| What the exercise asks |
The expected output is the line holding "opaque delegates and" plus every line after it through the end of the listing, copied exactly.

| Records supplied |

++++++

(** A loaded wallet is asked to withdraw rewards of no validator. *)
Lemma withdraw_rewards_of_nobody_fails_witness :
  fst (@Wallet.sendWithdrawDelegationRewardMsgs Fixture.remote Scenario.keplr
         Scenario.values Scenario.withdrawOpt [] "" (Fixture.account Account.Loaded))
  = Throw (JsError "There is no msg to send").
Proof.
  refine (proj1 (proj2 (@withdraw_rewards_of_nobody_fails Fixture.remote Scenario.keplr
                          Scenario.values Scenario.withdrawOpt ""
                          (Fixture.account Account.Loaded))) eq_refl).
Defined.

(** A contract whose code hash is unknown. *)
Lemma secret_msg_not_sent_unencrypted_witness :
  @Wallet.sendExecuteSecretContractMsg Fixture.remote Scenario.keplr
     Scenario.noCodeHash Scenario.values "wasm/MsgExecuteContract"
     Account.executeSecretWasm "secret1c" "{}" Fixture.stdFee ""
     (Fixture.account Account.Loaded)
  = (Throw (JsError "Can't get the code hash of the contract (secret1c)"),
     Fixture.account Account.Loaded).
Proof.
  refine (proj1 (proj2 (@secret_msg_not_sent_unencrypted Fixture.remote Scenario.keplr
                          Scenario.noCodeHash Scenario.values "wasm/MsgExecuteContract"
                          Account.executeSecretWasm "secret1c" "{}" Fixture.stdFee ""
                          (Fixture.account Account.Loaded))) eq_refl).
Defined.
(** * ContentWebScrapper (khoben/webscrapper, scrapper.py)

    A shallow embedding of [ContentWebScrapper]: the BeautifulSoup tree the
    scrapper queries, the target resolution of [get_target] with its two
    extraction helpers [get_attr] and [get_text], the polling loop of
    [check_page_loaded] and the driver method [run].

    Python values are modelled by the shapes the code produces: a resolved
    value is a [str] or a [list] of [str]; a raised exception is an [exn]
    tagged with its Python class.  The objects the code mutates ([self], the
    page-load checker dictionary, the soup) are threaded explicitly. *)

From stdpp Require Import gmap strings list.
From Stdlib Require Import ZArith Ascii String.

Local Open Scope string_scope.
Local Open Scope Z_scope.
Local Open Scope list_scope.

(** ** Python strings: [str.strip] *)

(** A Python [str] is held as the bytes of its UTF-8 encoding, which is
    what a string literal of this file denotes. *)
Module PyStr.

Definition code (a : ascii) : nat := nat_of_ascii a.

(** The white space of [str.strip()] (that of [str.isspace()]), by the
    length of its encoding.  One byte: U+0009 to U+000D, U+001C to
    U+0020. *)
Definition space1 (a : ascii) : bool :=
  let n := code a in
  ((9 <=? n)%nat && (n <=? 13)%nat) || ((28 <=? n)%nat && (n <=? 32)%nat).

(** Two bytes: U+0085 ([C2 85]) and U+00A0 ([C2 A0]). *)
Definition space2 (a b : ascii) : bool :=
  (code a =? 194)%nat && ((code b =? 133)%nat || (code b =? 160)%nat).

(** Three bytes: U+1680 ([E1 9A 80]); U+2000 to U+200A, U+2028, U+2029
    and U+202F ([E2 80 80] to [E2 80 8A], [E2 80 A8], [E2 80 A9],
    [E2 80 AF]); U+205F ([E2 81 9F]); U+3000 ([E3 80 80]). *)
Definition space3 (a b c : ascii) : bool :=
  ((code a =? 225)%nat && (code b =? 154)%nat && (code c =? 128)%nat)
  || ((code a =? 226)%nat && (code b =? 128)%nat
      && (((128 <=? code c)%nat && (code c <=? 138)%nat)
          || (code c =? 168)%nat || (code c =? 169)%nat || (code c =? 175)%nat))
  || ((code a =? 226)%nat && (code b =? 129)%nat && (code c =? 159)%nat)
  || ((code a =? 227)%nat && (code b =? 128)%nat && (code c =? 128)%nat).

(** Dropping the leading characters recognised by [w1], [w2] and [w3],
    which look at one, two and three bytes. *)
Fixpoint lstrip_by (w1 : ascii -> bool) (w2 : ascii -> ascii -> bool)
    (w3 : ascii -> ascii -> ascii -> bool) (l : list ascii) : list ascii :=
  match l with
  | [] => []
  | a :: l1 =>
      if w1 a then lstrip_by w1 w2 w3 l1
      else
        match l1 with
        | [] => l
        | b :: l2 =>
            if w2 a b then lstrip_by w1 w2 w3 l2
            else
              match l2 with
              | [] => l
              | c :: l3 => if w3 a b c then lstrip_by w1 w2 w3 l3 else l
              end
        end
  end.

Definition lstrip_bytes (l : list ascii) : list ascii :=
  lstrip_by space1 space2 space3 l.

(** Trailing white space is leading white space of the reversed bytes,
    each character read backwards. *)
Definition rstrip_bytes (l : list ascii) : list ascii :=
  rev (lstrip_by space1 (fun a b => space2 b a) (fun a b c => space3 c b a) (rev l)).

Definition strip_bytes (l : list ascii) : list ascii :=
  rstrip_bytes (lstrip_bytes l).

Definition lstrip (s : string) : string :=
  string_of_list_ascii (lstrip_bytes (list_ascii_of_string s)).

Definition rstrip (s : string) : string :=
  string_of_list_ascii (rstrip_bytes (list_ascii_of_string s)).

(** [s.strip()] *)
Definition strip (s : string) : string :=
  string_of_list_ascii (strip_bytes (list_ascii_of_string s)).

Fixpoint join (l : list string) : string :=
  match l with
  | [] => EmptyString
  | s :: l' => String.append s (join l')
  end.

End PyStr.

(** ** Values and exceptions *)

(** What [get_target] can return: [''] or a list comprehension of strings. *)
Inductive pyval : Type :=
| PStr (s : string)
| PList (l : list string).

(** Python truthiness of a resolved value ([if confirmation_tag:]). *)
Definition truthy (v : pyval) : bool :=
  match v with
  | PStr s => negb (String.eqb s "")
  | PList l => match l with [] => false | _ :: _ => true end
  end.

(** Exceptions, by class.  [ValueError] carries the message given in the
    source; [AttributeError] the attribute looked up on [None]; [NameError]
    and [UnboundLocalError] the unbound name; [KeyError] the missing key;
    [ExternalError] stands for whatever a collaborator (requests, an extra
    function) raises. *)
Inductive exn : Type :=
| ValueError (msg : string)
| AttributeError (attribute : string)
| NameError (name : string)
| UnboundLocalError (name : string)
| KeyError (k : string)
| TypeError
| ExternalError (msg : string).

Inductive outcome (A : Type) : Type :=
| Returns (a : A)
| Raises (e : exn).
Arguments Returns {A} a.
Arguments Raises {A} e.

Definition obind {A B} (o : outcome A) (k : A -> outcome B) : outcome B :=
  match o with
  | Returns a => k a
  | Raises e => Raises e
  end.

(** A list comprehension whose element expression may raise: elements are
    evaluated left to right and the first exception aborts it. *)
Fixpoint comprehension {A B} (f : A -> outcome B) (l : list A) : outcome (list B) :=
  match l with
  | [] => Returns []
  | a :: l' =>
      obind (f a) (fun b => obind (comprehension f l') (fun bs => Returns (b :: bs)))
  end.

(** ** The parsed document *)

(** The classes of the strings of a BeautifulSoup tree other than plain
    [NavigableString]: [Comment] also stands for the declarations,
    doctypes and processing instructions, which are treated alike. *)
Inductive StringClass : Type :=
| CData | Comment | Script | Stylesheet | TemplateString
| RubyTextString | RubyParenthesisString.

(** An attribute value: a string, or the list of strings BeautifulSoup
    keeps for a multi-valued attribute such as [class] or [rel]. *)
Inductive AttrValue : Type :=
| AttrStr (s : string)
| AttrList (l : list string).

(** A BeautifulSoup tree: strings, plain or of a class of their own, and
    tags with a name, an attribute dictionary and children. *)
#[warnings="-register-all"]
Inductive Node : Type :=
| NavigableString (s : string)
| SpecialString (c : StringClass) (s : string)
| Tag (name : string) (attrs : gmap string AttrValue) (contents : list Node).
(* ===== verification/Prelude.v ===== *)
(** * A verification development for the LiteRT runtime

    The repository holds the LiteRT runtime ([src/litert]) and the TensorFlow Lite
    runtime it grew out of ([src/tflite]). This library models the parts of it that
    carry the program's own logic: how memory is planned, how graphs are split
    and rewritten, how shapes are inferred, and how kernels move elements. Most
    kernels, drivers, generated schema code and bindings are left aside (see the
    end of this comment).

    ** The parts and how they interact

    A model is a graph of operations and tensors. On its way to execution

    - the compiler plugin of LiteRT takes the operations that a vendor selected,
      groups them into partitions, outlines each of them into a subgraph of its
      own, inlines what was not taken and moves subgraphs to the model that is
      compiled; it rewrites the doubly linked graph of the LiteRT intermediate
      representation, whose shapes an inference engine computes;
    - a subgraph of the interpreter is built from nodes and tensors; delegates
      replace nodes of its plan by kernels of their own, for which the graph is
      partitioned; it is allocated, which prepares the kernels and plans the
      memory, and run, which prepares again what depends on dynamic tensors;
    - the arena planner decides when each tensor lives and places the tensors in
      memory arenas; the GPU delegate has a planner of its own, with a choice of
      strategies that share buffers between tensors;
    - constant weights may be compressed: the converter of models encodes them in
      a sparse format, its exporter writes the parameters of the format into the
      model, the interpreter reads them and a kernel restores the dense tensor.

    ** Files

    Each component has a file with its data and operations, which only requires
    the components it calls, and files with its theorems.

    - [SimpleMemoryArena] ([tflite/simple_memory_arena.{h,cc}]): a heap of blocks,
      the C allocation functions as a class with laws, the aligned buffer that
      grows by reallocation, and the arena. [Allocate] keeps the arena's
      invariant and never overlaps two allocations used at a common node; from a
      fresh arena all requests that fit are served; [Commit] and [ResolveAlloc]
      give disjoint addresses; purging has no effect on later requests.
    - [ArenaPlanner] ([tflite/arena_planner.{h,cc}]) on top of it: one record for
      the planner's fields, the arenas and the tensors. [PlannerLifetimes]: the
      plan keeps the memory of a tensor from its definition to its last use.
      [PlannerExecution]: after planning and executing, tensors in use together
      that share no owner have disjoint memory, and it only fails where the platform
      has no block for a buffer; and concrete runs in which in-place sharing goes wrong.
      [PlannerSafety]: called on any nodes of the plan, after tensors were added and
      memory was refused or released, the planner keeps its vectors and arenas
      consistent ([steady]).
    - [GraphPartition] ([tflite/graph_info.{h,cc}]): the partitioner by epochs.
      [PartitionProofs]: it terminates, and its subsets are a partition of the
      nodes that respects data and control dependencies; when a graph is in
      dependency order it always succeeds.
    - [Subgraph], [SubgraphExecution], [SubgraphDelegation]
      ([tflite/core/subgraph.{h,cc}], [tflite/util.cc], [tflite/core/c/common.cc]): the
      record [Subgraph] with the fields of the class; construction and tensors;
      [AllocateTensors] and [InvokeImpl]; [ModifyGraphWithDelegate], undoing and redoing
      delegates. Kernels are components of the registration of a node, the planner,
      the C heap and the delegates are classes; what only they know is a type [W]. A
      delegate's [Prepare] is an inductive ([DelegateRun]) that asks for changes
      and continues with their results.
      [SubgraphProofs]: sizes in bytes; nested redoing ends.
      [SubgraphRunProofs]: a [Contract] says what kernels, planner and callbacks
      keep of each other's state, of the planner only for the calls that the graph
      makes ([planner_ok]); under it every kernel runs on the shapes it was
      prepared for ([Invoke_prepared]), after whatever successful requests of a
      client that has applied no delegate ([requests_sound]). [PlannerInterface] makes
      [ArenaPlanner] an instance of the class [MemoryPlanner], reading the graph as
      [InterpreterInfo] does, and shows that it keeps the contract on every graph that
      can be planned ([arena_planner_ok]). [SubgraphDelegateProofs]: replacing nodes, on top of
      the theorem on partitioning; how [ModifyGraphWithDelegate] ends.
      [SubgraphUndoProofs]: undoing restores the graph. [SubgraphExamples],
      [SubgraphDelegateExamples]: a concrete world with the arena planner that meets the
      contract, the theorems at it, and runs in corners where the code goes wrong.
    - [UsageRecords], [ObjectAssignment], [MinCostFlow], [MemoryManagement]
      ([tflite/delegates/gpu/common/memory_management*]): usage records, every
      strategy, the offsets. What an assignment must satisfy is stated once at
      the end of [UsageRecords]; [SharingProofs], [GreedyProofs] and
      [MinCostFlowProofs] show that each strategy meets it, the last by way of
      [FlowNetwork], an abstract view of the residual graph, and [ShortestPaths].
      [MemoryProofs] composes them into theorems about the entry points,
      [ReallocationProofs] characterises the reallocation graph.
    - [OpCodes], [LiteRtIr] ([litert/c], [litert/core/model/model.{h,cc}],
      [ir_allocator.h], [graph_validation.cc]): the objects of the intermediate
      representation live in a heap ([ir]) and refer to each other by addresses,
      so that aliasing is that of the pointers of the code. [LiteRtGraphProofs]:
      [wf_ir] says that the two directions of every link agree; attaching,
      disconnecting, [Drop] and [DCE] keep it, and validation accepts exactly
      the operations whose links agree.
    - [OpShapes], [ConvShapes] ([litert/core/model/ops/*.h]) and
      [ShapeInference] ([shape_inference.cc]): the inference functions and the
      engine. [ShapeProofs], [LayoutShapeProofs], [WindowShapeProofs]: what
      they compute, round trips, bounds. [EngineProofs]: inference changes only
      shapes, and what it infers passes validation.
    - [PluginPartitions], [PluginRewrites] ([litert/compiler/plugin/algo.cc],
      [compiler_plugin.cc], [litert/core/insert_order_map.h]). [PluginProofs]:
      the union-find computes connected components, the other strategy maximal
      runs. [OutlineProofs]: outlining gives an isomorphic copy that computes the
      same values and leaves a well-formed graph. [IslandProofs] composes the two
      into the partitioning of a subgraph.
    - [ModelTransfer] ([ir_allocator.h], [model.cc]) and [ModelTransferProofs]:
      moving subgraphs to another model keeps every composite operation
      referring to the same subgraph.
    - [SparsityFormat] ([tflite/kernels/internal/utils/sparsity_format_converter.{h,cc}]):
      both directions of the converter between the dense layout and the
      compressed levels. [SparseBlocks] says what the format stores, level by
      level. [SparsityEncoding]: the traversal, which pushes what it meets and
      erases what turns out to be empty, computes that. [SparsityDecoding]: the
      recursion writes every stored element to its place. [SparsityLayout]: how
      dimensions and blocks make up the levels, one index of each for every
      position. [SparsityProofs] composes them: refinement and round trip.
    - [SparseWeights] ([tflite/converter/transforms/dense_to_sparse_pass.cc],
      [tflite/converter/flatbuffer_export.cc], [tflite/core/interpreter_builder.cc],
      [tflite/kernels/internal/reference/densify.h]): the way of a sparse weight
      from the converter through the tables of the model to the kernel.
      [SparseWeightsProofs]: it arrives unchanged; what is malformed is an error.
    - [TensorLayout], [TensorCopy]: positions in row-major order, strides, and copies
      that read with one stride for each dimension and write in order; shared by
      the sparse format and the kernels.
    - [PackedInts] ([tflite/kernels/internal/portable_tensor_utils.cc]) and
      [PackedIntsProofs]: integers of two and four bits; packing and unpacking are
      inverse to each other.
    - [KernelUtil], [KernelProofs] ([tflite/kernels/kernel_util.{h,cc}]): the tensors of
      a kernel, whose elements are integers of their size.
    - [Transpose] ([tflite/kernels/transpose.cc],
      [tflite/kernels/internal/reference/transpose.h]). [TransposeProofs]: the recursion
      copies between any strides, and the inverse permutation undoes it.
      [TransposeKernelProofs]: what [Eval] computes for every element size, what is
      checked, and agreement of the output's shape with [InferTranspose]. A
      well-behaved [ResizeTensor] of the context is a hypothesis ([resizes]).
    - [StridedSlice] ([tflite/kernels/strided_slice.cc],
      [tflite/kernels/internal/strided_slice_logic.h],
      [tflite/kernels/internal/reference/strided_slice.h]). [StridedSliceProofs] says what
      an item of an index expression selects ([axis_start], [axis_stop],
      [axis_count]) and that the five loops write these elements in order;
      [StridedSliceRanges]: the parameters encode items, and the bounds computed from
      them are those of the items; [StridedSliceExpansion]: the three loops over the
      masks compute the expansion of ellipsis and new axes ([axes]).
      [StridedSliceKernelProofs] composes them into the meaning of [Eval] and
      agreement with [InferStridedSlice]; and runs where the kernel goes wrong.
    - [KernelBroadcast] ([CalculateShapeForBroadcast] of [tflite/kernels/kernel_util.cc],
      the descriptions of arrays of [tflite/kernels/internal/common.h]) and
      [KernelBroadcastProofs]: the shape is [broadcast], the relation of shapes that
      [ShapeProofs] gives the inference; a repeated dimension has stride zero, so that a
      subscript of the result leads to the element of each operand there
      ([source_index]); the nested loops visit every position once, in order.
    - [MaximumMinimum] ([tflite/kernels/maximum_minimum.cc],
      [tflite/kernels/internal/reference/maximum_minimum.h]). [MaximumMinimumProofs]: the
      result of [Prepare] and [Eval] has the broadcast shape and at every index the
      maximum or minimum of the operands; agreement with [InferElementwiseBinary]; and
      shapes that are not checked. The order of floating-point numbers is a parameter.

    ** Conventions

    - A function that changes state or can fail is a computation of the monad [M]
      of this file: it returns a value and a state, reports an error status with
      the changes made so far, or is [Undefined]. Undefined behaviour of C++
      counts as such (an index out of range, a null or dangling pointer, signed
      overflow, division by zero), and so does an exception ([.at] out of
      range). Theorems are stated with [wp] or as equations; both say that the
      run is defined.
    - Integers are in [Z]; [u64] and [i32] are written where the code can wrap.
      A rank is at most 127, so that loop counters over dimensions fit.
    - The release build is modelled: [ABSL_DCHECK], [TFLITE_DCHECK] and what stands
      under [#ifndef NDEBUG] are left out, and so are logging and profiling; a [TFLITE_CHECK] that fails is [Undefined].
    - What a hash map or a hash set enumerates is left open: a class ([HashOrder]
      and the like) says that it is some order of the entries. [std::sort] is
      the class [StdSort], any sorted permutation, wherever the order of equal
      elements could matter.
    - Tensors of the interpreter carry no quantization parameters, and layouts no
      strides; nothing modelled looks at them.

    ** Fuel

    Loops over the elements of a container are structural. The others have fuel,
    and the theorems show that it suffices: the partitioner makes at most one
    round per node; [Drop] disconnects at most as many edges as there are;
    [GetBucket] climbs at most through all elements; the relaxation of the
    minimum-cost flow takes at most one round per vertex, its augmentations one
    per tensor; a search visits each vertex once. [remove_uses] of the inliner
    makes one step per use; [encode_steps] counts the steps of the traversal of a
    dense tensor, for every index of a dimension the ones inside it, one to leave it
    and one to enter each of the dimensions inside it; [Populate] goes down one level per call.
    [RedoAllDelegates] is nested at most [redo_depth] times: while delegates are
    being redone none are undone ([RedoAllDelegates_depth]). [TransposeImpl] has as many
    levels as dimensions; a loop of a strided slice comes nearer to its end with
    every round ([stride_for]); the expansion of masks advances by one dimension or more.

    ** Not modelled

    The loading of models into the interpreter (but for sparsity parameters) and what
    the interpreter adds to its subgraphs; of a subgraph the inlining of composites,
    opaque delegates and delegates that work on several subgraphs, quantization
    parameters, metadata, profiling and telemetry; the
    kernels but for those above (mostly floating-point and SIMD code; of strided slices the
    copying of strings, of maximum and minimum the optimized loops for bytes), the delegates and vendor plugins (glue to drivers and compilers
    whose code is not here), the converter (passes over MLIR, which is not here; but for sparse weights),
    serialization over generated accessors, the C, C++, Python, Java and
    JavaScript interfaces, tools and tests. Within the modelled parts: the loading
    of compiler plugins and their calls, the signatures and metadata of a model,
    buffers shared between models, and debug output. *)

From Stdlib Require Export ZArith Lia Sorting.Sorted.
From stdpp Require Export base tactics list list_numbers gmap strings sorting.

++++++

| Your solution |
    opaque delegates and delegates that work on several subgraphs, quantization
    parameters, metadata, profiling and telemetry; the
    kernels but for those above (mostly floating-point and SIMD code; of strided slices the
    copying of strings, of maximum and minimum the optimized loops for bytes), the delegates and vendor plugins (glue to drivers and compilers
    whose code is not here), the converter (passes over MLIR, which is not here; but for sparse weights),
    serialization over generated accessors, the C, C++, Python, Java and
    JavaScript interfaces, tools and tests. Within the modelled parts: the loading
    of compiler plugins and their calls, the signatures and metadata of a model,
    buffers shared between models, and debug output. *)

From Stdlib Require Export ZArith Lia Sorting.Sorted.
From stdpp Require Export base tactics list list_numbers gmap strings sorting.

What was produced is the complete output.